Buckingham Palace says the visit will “acknowledge the more painful aspects of the UK and Kenya’s shared history, including the Emergency (1952-1960)”, adding: “His Majesty will take time ... to deepen his understanding of the wrongs suffered in this period by the people of Kenya.”

The visit, like all such official activities, will have been planned on the advice of ministers.

So will Charles apologise for the excesses of British colonial rule?

No. An apology may be appropriate, but some in government might feel that it would attract claims for reparation from those directly and indirectly affected by the brutality of the colonial administration and the British-led forces tasked with crushing rebellions and the independence movement.

The British government previously agreed to pay some £20m in compensation for the victims of the emergency in the 1950s, and considers the matter closed. That was, after all, a period when such leaders as Jomo Kenyatta, who later became president, were routinely locked up or exiled by the UK, invariably to no lasting effect. A wreath-laying ceremony on Tuesday at the Kenyan national cemetery commemorated the more than 1,000 people executed during the Mau Mau rebellion.

This is the usual pattern, isn’t it?

Yes. For example, in 1997, when the late Queen visited the site of the 1919 Jallianwala Bagh or Amritsar massacre in India, where British troops had shot dead more than 500 protesters, she stopped short of saying sorry. She instead spoke of “difficult episodes” in the imperial era: “It is no secret that there have been some difficult episodes in our past. Jallianwala Bagh is a distressing example.”

In the same vein, a decade ago, Elizabeth II also came the closest that the British state has ever come to apologising for 800 years of cruel quasi-colonial rule in Ireland. During the first such royal visit since before the First World War, the Queen deployed a memorable turn of phrase: “It is a sad and regrettable reality that, through history, our islands have experienced more than their fair share of heartache, turbulence and loss ... With the benefit of historical hindsight, we can all see things which we wish had been done differently, or not at all.”
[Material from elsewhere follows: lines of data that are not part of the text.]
Lemma put_good e opts plan r w' :
  opts_text opts -> file_put max None now session e opts (with_plan plan w) = (r, w') -> tidy (with_plan [] w') ->
  left_good max j (appended j (spec_put max j now session e opts)) (with_plan [] w').
Proof using Hw Hy Hz Hse.
  intros Hop Ef Ht. pose proof (file_put_left max w j now session Hw Hy Hz Hse e opts plan Hop) as H. rewrite Ef in H.
  destruct (spec_put max j now session e opts) as [c|err] eqn:E; [|destruct H as [_ ->]; by apply (nothing_good max w)].
  pose proof (spec_put_appendable _ _ _ _ _ _ _ (sy_app _ _ _ Hw) (journal_small _ _ _ Hw) Hy Hse Hop E) as Hap.
  pose proof (spec_put_wf _ _ _ _ _ _ _ E) as Hwf.
  assert (Hc : cEntry c = stamped now e /\ cAt c = now).
  { unfold spec_put in E. destruct (CheckEntry _ _ _); [done|]. destruct (PutOptions_Check _ _ _ _); [done|]. by injection E as <-. }
  destruct Hc as [Hc Hat]. eapply (write_good max w j); [done|exact H|done|done|by rewrite Hat| |done].
  unfold live_of. rewrite Hc. cbn [eDeleted stamped]. by eexists.
Qed.

Lemma forget_good scope name plan r w' :
  file_forget max None now session scope name (with_plan plan w) = (r, w') -> tidy (with_plan [] w') ->
  left_good max j (appended j (spec_forget j now session scope name)) (with_plan [] w').
Proof using Hw Hy Hz Hse.
  intros Ef Ht. pose proof (file_forget_left max w j now session Hw Hy Hz Hse scope name plan) as H. rewrite Ef in H.
  destruct (spec_forget j now session scope name) as [c|err] eqn:E; [|destruct H as [_ ->]; by apply (nothing_good max w)].
  pose proof (spec_forget_appendable max w j now session Hw Hy Hse scope name c E) as Hap.
  pose proof (spec_forget_wf _ _ _ _ _ _ _ (sy_wf _ _ _ Hw) E) as Hwf.
  assert (Hc : eDeleted (cEntry c) = true /\ cAt c = now).
  { unfold spec_forget in E. destruct (CheckRef _ _); [done|]. destruct (replay j !! (scope, name)); [|done]. by injection E as <-. }
  destruct Hc as [Hc Hat]. eapply (write_good max w j); [done|exact H|done|done|by rewrite Hat| |done].
  unfold live_of. by rewrite Hc.
Qed.
End Writes.
(* ===== verification/Sql.v ===== *)
(** * A database and its statements

    The SQLite database a store writes to: named tables with their columns
    and rows, and indexes.  A statement reads or changes it, or fails, as the
    world's plan has it; a transaction is given the database as it was when
    it fails, and a commit that reports a failure may or may not have taken
    effect.  The statements themselves are with the code that makes them. *)

From S2P Require Import Prelude GoStd Sha256 Memory Store.

(** ** Tables *)

(** A row of memory_entries less its primary key, (scope, name). *)
Record entry_row := MkEntryRow { erContent : bytes; erMeta : bytes; erHash : bytes; erUpdated : bytes }.
(** A row of memory_journal less its primary key, seq. *)
Record journal_row := MkJournalRow { jrScope : bytes; jrName : bytes; jrLine : bytes }.
Record fts_row := MkFtsRow { frScope : bytes; frName : bytes; frMeta : bytes; frContent : bytes }.

(** The rows of a table of this store's, or what another program keeps. *)
Inductive rows :=
| Entries (m : gmap ref entry_row)
| JournalRows (m : gmap Z journal_row)
| Fts (l : list fts_row)
| Foreign.

Record table := MkTable { tColumns : list bytes; tRows : rows }.

(** An index is named with its table. *)
Record database := MkDatabase { dbTables : gmap bytes table; dbIndexes : gmap bytes bytes }.

Definition empty_database : database := MkDatabase ∅ ∅.

(** ** Faults *)

(** A statement that fails: busy or otherwise, a query after so many rows, a
    change with its effect if the number is not zero. *)
Record fault := MkFault { flBusy : bool; flAfter : nat }.

Record world := MkWorld {
  wDb : database;
  wPlan : list (option fault)  (** how the next statements go *)
}.

Definition with_db (db : database) (w : world) : world := MkWorld db (wPlan w).

(** How the next statement goes. *)
Definition fate (w : world) : option fault * world :=
  match wPlan w with
  | [] => (None, w)
  | f :: l => (f, MkWorld (wDb w) l)
  end.

Inductive serror :=
| SStore (e : error)                  (** one of the contract's *)
| SDatabase (busy : bool)             (** a statement that failed *)
| SMeta (scope name : bytes)          (** a row whose metadata does not decode *)
| SUpdated (scope name : bytes)       (** a row whose time does not parse *)
| SEncode                             (** a time json.Marshal refuses *)
| SRecord (seq : Z)                   (** a journal row that does not decode *)
| SForeign (table : bytes).           (** another program's table *)

(** ** Programs of statements *)

Definition T (A : Type) : Type := world -> res serror A * world.

Definition ret {A} (a : A) : T A := fun w => (Ok a, w).
Definition fail {A} (e : serror) : T A := fun w => (Err e, w).
Definition bind {A B} (m : T A) (k : A -> T B) : T B := fun w =>
  match m w with
  | (Ok a, w') => k a w'
  | (Err e, w') => (Err e, w')
  end.

Declare Scope sql_scope.
Delimit Scope sql_scope with sql.
Notation "'let!' x := m 'in' k" := (bind m (fun x => k))
  (at level 10, x pattern, m at level 100, k at level 200) : sql_scope.
Notation "'run!' m 'in' k" := (bind m (fun _ => k))
  (at level 10, m at level 100, k at level 200) : sql_scope.
#[global] Open Scope sql_scope.

Definition of_res {A} (r : res serror A) : T A := match r with Ok a => ret a | Err e => fail e end.
Definition guard (e : option error) : T unit := match e with Some err => fail (SStore err) | None => ret tt end.

(** A change, [None] where the engine refuses it: no such table, or a key
    that is taken. *)
Definition exec (f : database -> option database) : T unit := fun w =>
  let (o, w1) := fate w in
  match f (wDb w1), o with
  | Some db, None => (Ok tt, with_db db w1)
  | Some db, Some x => (Err (SDatabase (flBusy x)), if (flAfter x =? 0)%nat then w1 else with_db db w1)
  | None, _ => (Err (SDatabase false), w1)
  end.

(** The rows of a query read to its end or to the failure that ends it. *)
Definition query {R} (f : database -> option (list R)) : T (list R * option serror) := fun w =>
  let (o, w1) := fate w in
  match f (wDb w1), o with
  | Some l, None => (Ok (l, None), w1)
  | Some l, Some x => (Ok (take (flAfter x) l, Some (SDatabase (flBusy x))), w1)
  | None, _ => (Ok ([], Some (SDatabase false)), w1)
  end.

(** [QueryRow] and its [Scan]: the first row, [None] for [sql.ErrNoRows]. *)
Definition query_row {R} (f : database -> option (list R)) : T (option R) :=
  let! (l, e) := query f in
  match l, e with
  | r :: _, _ => ret (Some r)
  | [], Some e => fail e
  | [], None => ret None
  end.

(** An immediate transaction on the writer's one connection: [Begin], the
    statements of [m], [Commit]; whatever fails on the way is rolled back. *)
Definition in_tx {A} (m : T A) : T A := fun w =>
  let (o, w1) := fate w in
  match o with
  | Some x => (Err (SDatabase (flBusy x)), w1)
  | None =>
      match m w1 with
      | (Err e, w2) => (Err e, with_db (wDb w) w2)
      | (Ok a, w2) =>
          let (o, w3) := fate w2 in
          match o with
          | None => (Ok a, w3)
          | Some x => (Err (SDatabase (flBusy x)), if (flAfter x =? 0)%nat then with_db (wDb w) w3 else w3)
          end
      end
  end.

(** ** The tables of the store *)

Definition entries_name : bytes := bs "memory_entries".
Definition journal_name : bytes := bs "memory_journal".
Definition fts_name : bytes := bs "memory_entries_fts".

Definition entry_rows (db : database) : option (gmap ref entry_row) :=
  t ← dbTables db !! entries_name; match tRows t with Entries m => Some m | _ => None end.
Definition journal_rows (db : database) : option (gmap Z journal_row) :=
  t ← dbTables db !! journal_name; match tRows t with JournalRows m => Some m | _ => None end.
Definition fts_rows (db : database) : option (list fts_row) :=
  t ← dbTables db !! fts_name; match tRows t with Fts l => Some l | _ => None end.

(** The database with other rows in a table that is there. *)
Definition set_rows (name : bytes) (r : rows) (db : database) : database :=
  MkDatabase (alter (fun t => MkTable (tColumns t) r) name (dbTables db)) (dbIndexes db).
(* ===== verification/SqliteSchema.v ===== *)
(** * What opening a database does

    A database that keeps a journal, under the names of this release or of
    an earlier one, keeps it once opened; a bare one keeps the empty journal;
    one with another program's table of the store's names is refused.  In
    each case other tables are left alone, and a failure leaves the database
    as it was or opened. *)

From S2P Require Import Prelude GoStd GoTime Sha256 Memory Store Search Json JsonRead Codec Records Sql Sqlite SqliteOpen SqliteLaws.

(** ** The transaction as a function *)

Definition cols (name : bytes) (db : database) : list bytes :=
  match dbTables db !! name with Some t => tColumns t | None => [] end.

(** Only an earlier release's tables. *)
Definition earlier (db : database) : bool :=
  forallb (fun t : bytes * bytes * list bytes =>
    bool_decide (cols t.1.1 db = []) && bool_decide (cols t.1.2 db = t.2)) tables.

Definition renamed (l : list (bytes * bytes * list bytes)) (db : database) : option database :=
  foldl (fun o t => db ← o; rename_table t.1.2 t.1.1 db) (Some db) l.

Definition migrated (db : database) : option database :=
  if earlier db then
    db ← renamed tables db;
    if bool_decide (dbIndexes db !! legacy_index = Some journal_name) then drop_index db else Some db
  else Some db.

Definition conforming (db : database) : bool :=
  forallb (fun t : bytes * bytes * list bytes => bool_decide (cols t.1.1 db = t.2)) tables.

Definition opened (db : database) : option database :=
  db ← migrated db; db ← schema db; if conforming db then Some db else None.

Lemma exec_refused f db : f db = None -> does (exec f) db (Err (SDatabase false)) db.
Proof.
  intros Hf. split; unfold exec, fate; cbn; [|by rewrite Hf].
  intros [|[x|] plan]; cbn; rewrite Hf; by left.
Qed.

Lemma columns_performs name db : performs (columns name) db (Ok (cols name db)) db.
Proof.
  unfold columns. split.
  - intros plan. unfold bind, query, fate. destruct plan as [|[x|] plan]; cbn; [by left| |by left].
    right. split; [by eexists|by left].
  - done.
Qed.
What about the rest of the Commonwealth?

The King will be 75 next month, and Camilla is 72, so there’s no chance of any arduous global tours to rival the late Queen and Prince Philip’s post-coronation schedule between December 1954 and May 1954. That odyssey covered the West Indies, Australasia, Asia and Africa, and traversed some 44,000 miles, with the royal yacht Britannia adding to the grandeur. Mind you, the British still had an empire in those days.

Whether the following independent nations will ever see their head of state and his queen set foot on their soil remains to be seen: Antigua and Barbuda, Australia, the Bahamas, Belize, Canada, Grenada, Jamaica, New Zealand, Papua New Guinea, St Kitts and Nevis, St Lucia, St Vincent and the Grenadines, the Solomon Islands and Tuvalu, Australia, Canada, New Zealand, Papua New Guinea.

Lots of air miles there, and quite the itinerary, but Camilla is rumoured to dislike long-haul flights. The Prince and Princess of Wales may have to take up the slack, or else risk losing even more of the old “realms and possessions” across the seas.

How are the King and Queen doing?

Fine. The King, under his former title of Prince of Wales, has visited Kenya four times before this trip. (The first, in 1971, was shortly before he first met the then Camilla Shand.) He’s had a long apprenticeship in royal diplomacy and, to be fair to him, rarely makes a faux pas.

His most famous gaffe was probably in the form of his remarks about China’s gerontocratic leadership consisting of “ghastly old waxworks” during the handover of Hong Kong in 1997. The recent trips to Germany, Romania and France went very well, and the House of Windsor is still a useful arm of “soft power” for Britain, though the late Queen was always going to be a tough act to follow.